The key appears to be something weird or possibly "wrong" that Toast 4.2 does when making that critical first session. It's not something about OS 9, because Toast 5 doesn't act the same, even with exactly the same settings. It's not something about using a DVD burner or cdrecord or even mkisofs, because the G5 burns the second session just fine. Whatever it's doing, I can now boot Dreamcast Linux. I'm going to look at some of those CDIs again next, though a lot of them cram extra capacity onto the disc and I don't know of a PowerPC tool that supports overburning. I might see if I can get these to work with the DreamShell SD card reader I just got. But, after literally half a spool of CD-ROM coasters in my trash can, I am finally able to make Dreamcast discs in some form at least and start hacking into one of my favourite game consoles with this surprising new use for Mac OS 9. Whatever it's doing behind the scenes, it's making me very happy. :)

8 comments:

  1. Actually, I have had limited success writing Dreamcast cdi files on Mac OS X 10.4.11, so long as they only have a single audio and a single data session.

    My guides were:




    The key points I found were:
    Use cdirip-0.6.2, not any later versions
    Unmount the disk before each session
    Realize the disk device name was IODVDServices/X, where X was a number

    So a working session for me went something like:
    ../../cdirip/cdirip-0.6.2/cdirip foo.cdi -info
    ../../cdirip/cdirip-0.6.2/cdirip foo.cdi
    disktool -u disk1 0
    cdrecord dev=IODVDServices/0 -dao -v -multi -audio taudio01.wav
    disktool -u disk1 0
    cdrecord dev=IODVDServices/0 -tao -v -xa tdata02.iso
    disktool -u disk1 0
    cdrecord dev=IODVDServices/0 -toc

    This was on a Titanium G4 laptop with a retrofitted Matshita UJ-815.

    ReplyDelete
  2. My guides were erased due to angle brackets, apparently:
    http://mc.pp.se/dc/cdr.html
    https://sites.google.com/site/hackerb9/cdi
    http://dcemulation.org/phpBB/viewtopic.php?f=48&t=95386

    ReplyDelete
    Replies
    1. I know those URLs, and they didn't help me a great deal, but you've certainly got different steps than I was using. I'll try this out when I have a couple spare cycles.

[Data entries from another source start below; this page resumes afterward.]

(* ===== verification/BillingExprFacts.v ===== *)
(** Lemmas on the tier mapping and on separating a complete expression into its price
    part and its request rules. *)

From S2P Require Import Prelude JsString JsNumber JsValue BillingTypes BillingParser BillingCompile BillingRuntime BillingStructure BillingCompileFacts BillingDisplay JsRegExp JsJson RequestRules RequestRuleFacts RequestRuleGroups BillingExpr.

(** * Price fields *)

(** The variables that carry a price. *)
Definition carries_price (v : billing_variable) : Prop := v <> V_len /\ v <> V_image_count.

Record prices_ok (prices : list (billing_variable * number)) : Prop := {
  prices_nodup : NoDup (map fst prices);
  prices_priced : Forall (fun e => carries_price e.1) prices;
}.

Lemma priced_variable_priced n v : priced_variable n = Some v -> carries_price v.
Proof.
  unfold priced_variable. intros H. repeat dmatch_in H; simplify_eq; try done.
  apply orb_false_iff in E0 as [H1 H2]. breflect. done.
Qed.

Lemma priced_term_priced n v price : priced_term n = Some (v, price) -> carries_price v.
Proof.
  unfold priced_term. intros H. repeat dmatch_in H; simplify_eq; try done;
    apply bind_Some in H as (w & Hw & [= -> ->]); by apply priced_variable_priced in Hw.
Qed.

Lemma fold_prices_ok terms prices0 prices :
  prices_ok prices0 -> fold_left add_price terms (Some prices0) = Some prices -> prices_ok prices.
Proof.
  revert prices0. induction terms as [|t terms IH]; intros prices0 H0; cbn [fold_left]; [by intros [= <-]|].
  destruct (add_price (Some prices0) t) as [prices1|] eqn:Ha.
  - apply IH. unfold add_price in Ha. cbn [mbind option_bind] in Ha.
    destruct (priced_term t) as [[v price]|] eqn:Ht; [|done]. cbn [mbind option_bind] in Ha.
    destruct (obj_get v prices0) eqn:Hg; [done|]. injection Ha as <-. destruct H0 as [Hn Hp]. split.
    + rewrite map_app. apply NoDup_app. split; [done|]. split; [|apply NoDup_singleton].
      intros x Hx Hv. apply list_elem_of_singleton in Hv as ->. by apply obj_get_None in Hg.
    + apply Forall_app. split; [done|]. constructor; [|constructor]. by eapply priced_term_priced.
  - clear. intros H. exfalso. induction terms as [|t' terms IH]; [done|]. auto.
Qed.

Lemma tokenTier_prices_ok n conditions text tier :
  tokenTier n conditions text = Some tier -> prices_ok (tt_prices tier).
Proof.
  assert (Hnil : prices_ok []) by (split; constructor). unfold tokenTier. intros H.
  assert (Hmet : forall terms label, (prices ← fold_left add_price terms (Some []);
      match prices with [] => None | _ => Some (TokenTier None false None None label conditions prices) end) = Some tier ->
      prices_ok (tt_prices tier)).
  { intros terms label Hf. apply bind_Some in Hf as (prices & Hf & Hs). apply fold_prices_ok in Hf; [|done].
    destruct prices; [done|]. by injection Hs as <-. }
  destruct n as [| |[] args ? ?| | |]; try done. destruct args as [|a [|body args]]; [done | by destruct a as [[] ? ? ?| | | | |]|].
  destruct a as [[] ? ? ?| | | | |]; try done.
  destruct body as [[] ? ? ?| |[] [|[[] ? ? ?| | | | |] ?] ? ?| | |]; try (by eapply Hmet); try (by injection H as <-).
  destruct (n_leb _ _); [by injection H as <- | by eapply Hmet].
Qed.

Lemma tier_loop_prices_ok source n tiers0 tiers :
  Forall (fun t => prices_ok (tt_prices t)) tiers0 -> tier_loop source n tiers0 = Some tiers ->
  Forall (fun t => prices_ok (tt_prices t)) tiers.
Proof.
  revert tiers0. induction n using node_ind'; intros tiers0 H0; cbn [tier_loop];
    try (intros Hl; apply bind_Some in Hl as (tier & Ht & [= <-]); apply Forall_app; split; [done|];
         constructor; [by eapply tokenTier_prices_ok | constructor]).
  intros Hl. repeat dmatch_in Hl; try done; apply bind_Some in Hl as (tier & Ht & Hl);
    (eapply IHn3; [|exact Hl]); apply Forall_app; (split; [done|]);
    (constructor; [by eapply tokenTier_prices_ok | constructor]).
Qed.

Lemma chain_prices_ok n source tiers :
  readTokenTierChain n source = Some tiers -> Forall (fun t => prices_ok (tt_prices t)) tiers.
Proof.
  revert tiers. induction n using node_ind'; intros tiers Hr; cbn [readTokenTierChain] in Hr;
    match type of Hr with match ?a with _ => _ end = _ => destruct a as [l|] eqn:Ha end;
    try (by eapply tier_loop_prices_ok; [constructor | exact Hr]);
    try (injection Hr as <-; unfold audio_tiers in Ha; repeat dmatch_in Ha; simplify_eq;
         repeat constructor; cbn [with_text tt_prices]; by eapply tokenTier_prices_ok).
  destruct o; try (by eapply tier_loop_prices_ok; [constructor | exact Hr]).
  assert (Hmap : forall o, map with_image_count <$> o = Some tiers ->
    (forall l, o = Some l -> Forall (fun t => prices_ok (tt_prices t)) l) ->
    Forall (fun t => prices_ok (tt_prices t)) tiers).
  { intros o Ho Hl. apply fmap_Some in Ho as (l & -> & ->). apply Forall_map. by apply Hl. }
  destruct (is_image_count _); [by eapply Hmap|]. destruct (is_image_count _); [by eapply Hmap|].
  by eapply tier_loop_prices_ok; [constructor | exact Hr].
Qed.

(** ** The mapping to fields *)

#[local] Arguments price_field : simpl never.

Definition field_variable (field : str) : option billing_variable :=
  List.find (fun v => bool_decide (price_field (variable_name v) = field)) TOKEN_VARIABLES.
Lemma field_variable_name v : carries_price v -> field_variable (price_field (variable_name v)) = Some v.
Proof. intros [? ?]. destruct v; try done; vm_compute; reflexivity. Qed.

Lemma price_field_inj v w :
  carries_price v -> carries_price w -> price_field (variable_name v) = price_field (variable_name w) -> v = w.
Proof. intros Hv Hw He. apply field_variable_name in Hv, Hw. rewrite He in Hv. congruence. Qed.

Lemma set_field_fresh k v o : k ∉ map fst o -> set_field k v o = o ++ [(k, v)].
Proof.
  induction o as [|[k' v'] o IH]; [done|]. cbn. rewrite not_elem_of_cons. intros [Hne Hin].
  rewrite bool_decide_eq_false_2 by done. by rewrite IH.
Qed.

Lemma from_entries_nodup entries : NoDup (map fst entries) -> from_entries entries = entries.
Proof.
  unfold from_entries. change entries with ([] ++ entries) at 1 3. generalize (@nil (str * number)) as acc.
  induction entries as [|[k v] entries IH]; intros acc Hn; [by rewrite app_nil_r|].
  cbn [fold_left fst snd]. rewrite map_app in Hn. cbn [map fst] in Hn.
  apply NoDup_app in Hn as (H1 & H2 & H3). apply NoDup_cons in H3 as [H3 H4].
  rewrite set_field_fresh by (intros Hin; apply (H2 k); [done | left]).
  rewrite IH; [by rewrite <- (assoc_L (++))|].
  rewrite !map_app. cbn [map fst]. rewrite <- (assoc_L (++)). cbn [app].
  apply NoDup_app. split; [done|]. split; [done|]. by constructor.
Qed.

Lemma mapped_lookup (prices : list (billing_variable * number)) v :
  Forall (fun e => carries_price e.1) prices -> carries_price v ->
  obj_get (price_field (variable_name v)) (map (fun e => (price_field (variable_name e.1), e.2)) prices) = obj_get v prices.
Proof.
  intros Hall Hv. induction Hall as [|[w price] prices Hw Hall IH]; [done|]. cbn.
  destruct (decide (v = w)) as [->|Hne]; [by rewrite !bool_decide_eq_true_2|].
  rewrite !bool_decide_eq_false_2 by (done || by intros ?%price_field_inj). exact IH.
Qed.

Lemma mapped_fields tier :
  prices_ok (tt_prices tier) ->
  pt_fields (mapTokenTier tier) = map (fun e => (price_field (variable_name e.1), e.2)) (tt_prices tier).
Proof.
  intros [Hn Hp]. unfold mapTokenTier. cbn [pt_fields]. apply from_entries_nodup. rewrite map_map.
  induction Hp as [|[v price] prices Hv Hp IH]; [constructor|]. cbn in *. apply NoDup_cons in Hn as [Hin Hn].
  constructor; [|by apply IH]. intros Hmem. apply Hin. apply list_elem_of_In, in_map_iff in Hmem as ([w q] & Heq & Hm).
  rewrite Forall_forall in Hp. apply price_field_inj in Heq; [|by apply (Hp (w, q)), list_elem_of_In | done].
  cbn in Heq. subst w. apply list_elem_of_In, in_map_iff. by exists (v, q).
Qed.

(** * Separating rules *)

Lemma partition_parts_spec parts :
  match partition_parts parts with
  | Ok (rules, base) =>
      parts ≡ₚ rules ++ base /\
      Forall (fun p => is_rule_part p = Ok true) rules /\ Forall (fun p => is_rule_part p = Ok false) base
  | Throw e => exists p, p ∈ parts /\ is_rule_part p = Throw e
  end.
Proof.
  induction parts as [|p parts IH]; [done|]. cbn [partition_parts].
  destruct (is_rule_part p) as [rule|e] eqn:Hp; [|exists p; split; [left | done]].
  unfold mbind, result_bind. destruct (partition_parts parts) as [[rules base]|e].
  - destruct IH as (Hperm & Hr & Hb). destruct rule.
    + split; [by rewrite Hperm|]. split; [by constructor | done].
    + split; [rewrite Hperm; apply Permutation_middle|]. split; [done | by constructor].
  - destruct IH as (q & Hq & He). exists q. split; [by right | done].
Qed.

Lemma readable_factor_rule g : readable_group g -> is_rule_part (buildRuleGroupFactor g) = Ok true.
Proof.
  intros Hg. pose proof (group_text_ok g Hg) as (Hf & Ht & Hne). unfold is_rule_part, tryParseRequestRuleExpr.
  rewrite trimmed_trim by done. destruct (buildRuleGroupFactor g) as [|c s] eqn:E; [done|]. rewrite <- E in *. clear E.
  assert (splitTopLevelMultiply (buildRuleGroupFactor g) = [buildRuleGroupFactor g]) as ->.
  { unfold splitTopLevelMultiply. pose proof (split_join 42 [] [buildRuleGroupFactor g]) as Hs. cbn [join] in Hs.
    change (js "*") with [42%N]. by rewrite Hs; [|left | done | constructor; [|constructor]]. }
  cbn [rule_parts]. by rewrite read_group.
Qed.

Lemma partition_readable groups : Forall readable_group groups ->
  partition_parts (map buildRuleGroupFactor groups) = Ok (map buildRuleGroupFactor groups, []).
Proof.
  induction 1 as [|g groups Hg Hall IH]; [done|]. cbn [map partition_parts]. rewrite readable_factor_rule by done.
  unfold mbind, result_bind. by rewrite IH.
Qed.

(** A price expression that can be put back in parentheses: its brackets are
    balanced and it is not itself read as a request rule or a bare quantity. *)
Record separable (base : str) : Prop := {
  base_trim : trim base = base;
  base_nonempty : base <> [];
  base_balanced : flat 42 1 base;
  base_unwraps : unwrapOuterParens (js "(" ++ base ++ js ")") = base;
  base_no_rule : is_rule_part (js "(" ++ base ++ js ")") = Ok false;
  base_no_count : base <> js "image_count";
}.

Lemma combine_text base groups :
  separable base -> groups <> [] -> Forall readable_group groups ->
  combineBillingExpr base (buildRequestRuleExpr groups) =
  join (js " * ") ((js "(" ++ base ++ js ")") :: map buildRuleGroupFactor groups).
Proof.
  intros [Ht Hne _ _ _ _] Hg Hall. unfold combineBillingExpr. rewrite Ht.
  destruct (rules_trim groups Hall Hg) as [Hrt Hrne]. rewrite trimmed_trim by done.
  destruct base as [|b base]; [done|]. destruct (buildRequestRuleExpr groups) as [|r rs] eqn:E; [done|].
  rewrite <- E, build_rules by done. destruct groups as [|g groups]; [done|]. cbn [map].
  change (join (js " * ") (?a :: ?b :: ?r)) with (a ++ js " * " ++ join (js " * ") (b :: r)).
  rewrite <- !(assoc_L (++)). reflexivity.
Qed.

Lemma combined_split base groups :
  separable base -> groups <> [] -> Forall readable_group groups ->
  splitTopLevelMultiply (combineBillingExpr base (buildRequestRuleExpr groups)) =
  (js "(" ++ base ++ js ")") :: map buildRuleGroupFactor groups.
Proof.
  intros Hb Hg Hall. rewrite combine_text by done. unfold splitTopLevelMultiply.
  change (js " * ") with (separator (42%N :: [])). change (js "*") with (42%N :: []).
  rewrite split_join; [done | by left | done|]. constructor; [|by apply rules_ok].
  split; [|apply solid_trimmed; [done | by do 2 apply ends_solid_app]].
  apply flat_parens; [by split; [left | left]|]. apply Hb.
Qed.

Lemma combined_trim base groups :
  separable base -> groups <> [] -> Forall readable_group groups ->
  trim (combineBillingExpr base (buildRequestRuleExpr groups)) = combineBillingExpr base (buildRequestRuleExpr groups).
Proof.
  intros Hb Hg Hall. rewrite combine_text by done. apply trimmed_trim, solid_trimmed; apply join_solid; try done;
    (constructor; [split; [done | by do 2 apply ends_solid_app]|]);
    (eapply Forall_impl; [by apply rules_ok|]); intros p (_ & ? & ?); by apply trimmed_solid.
Qed.

Lemma split_combined_rules base groups :
  separable base -> groups <> [] -> Forall readable_group groups ->
  splitBillingExprAndRequestRules (combineBillingExpr base (buildRequestRuleExpr groups)) =
  Ok (Separated base (buildRequestRuleExpr groups)).
Proof.
  intros Hb Hg Hall. unfold splitBillingExprAndRequestRules.
  rewrite combined_trim, combined_split by done.
  destruct (combineBillingExpr base (buildRequestRuleExpr groups)) as [|c s] eqn:E.
  { rewrite combine_text in E by done. destruct groups; done. }
  rewrite bool_decide_eq_false_2 by (rewrite length_cons, length_map; destruct groups; simpl; [done | lia]).
  cbn [partition_parts]. rewrite (base_no_rule _ Hb). unfold mbind, result_bind.
  rewrite partition_readable by done. cbn [List.filter].
  rewrite (base_unwraps _ Hb), (bool_decide_eq_false_2 _ (base_no_count _ Hb)).
  rewrite bool_decide_eq_false_2 by (rewrite length_map; by destruct groups).
  rewrite bool_decide_eq_true_2 by done. cbn [orb negb map join]. rewrite (base_unwraps _ Hb), build_rules by done. done.
Qed.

      Also good to know that CDIRip actually does work.

      Delete
    2. Hmm. I still can't get it to work even with your steps, even with driveropts=burnfree, even with speed=1. Maybe it's the burner in the G5.

      Delete
  3. As a diehard devotee of my iBook G4, let me take this opportunity to express how much I appreciate all of your hard work on TenFourFox. I think this key piece of software is the most important thing for keeping my iBook alive and relevant. Thanks, Classic!

    -Chris

    ReplyDelete
  4. I wondered if you had made more progress on this. I've got an old Ppc MacBook and an Intel iMac. I was looking into getting a dreamcast and playing around with some homebrew stuff.

    ReplyDelete
    Replies
    1. I still have to use Mac OS 9 and Toast 4.2 to burn the opening audio session; unfortunately, I was not able to get Ronald's suggestions to work. Might be something about the G5's burner.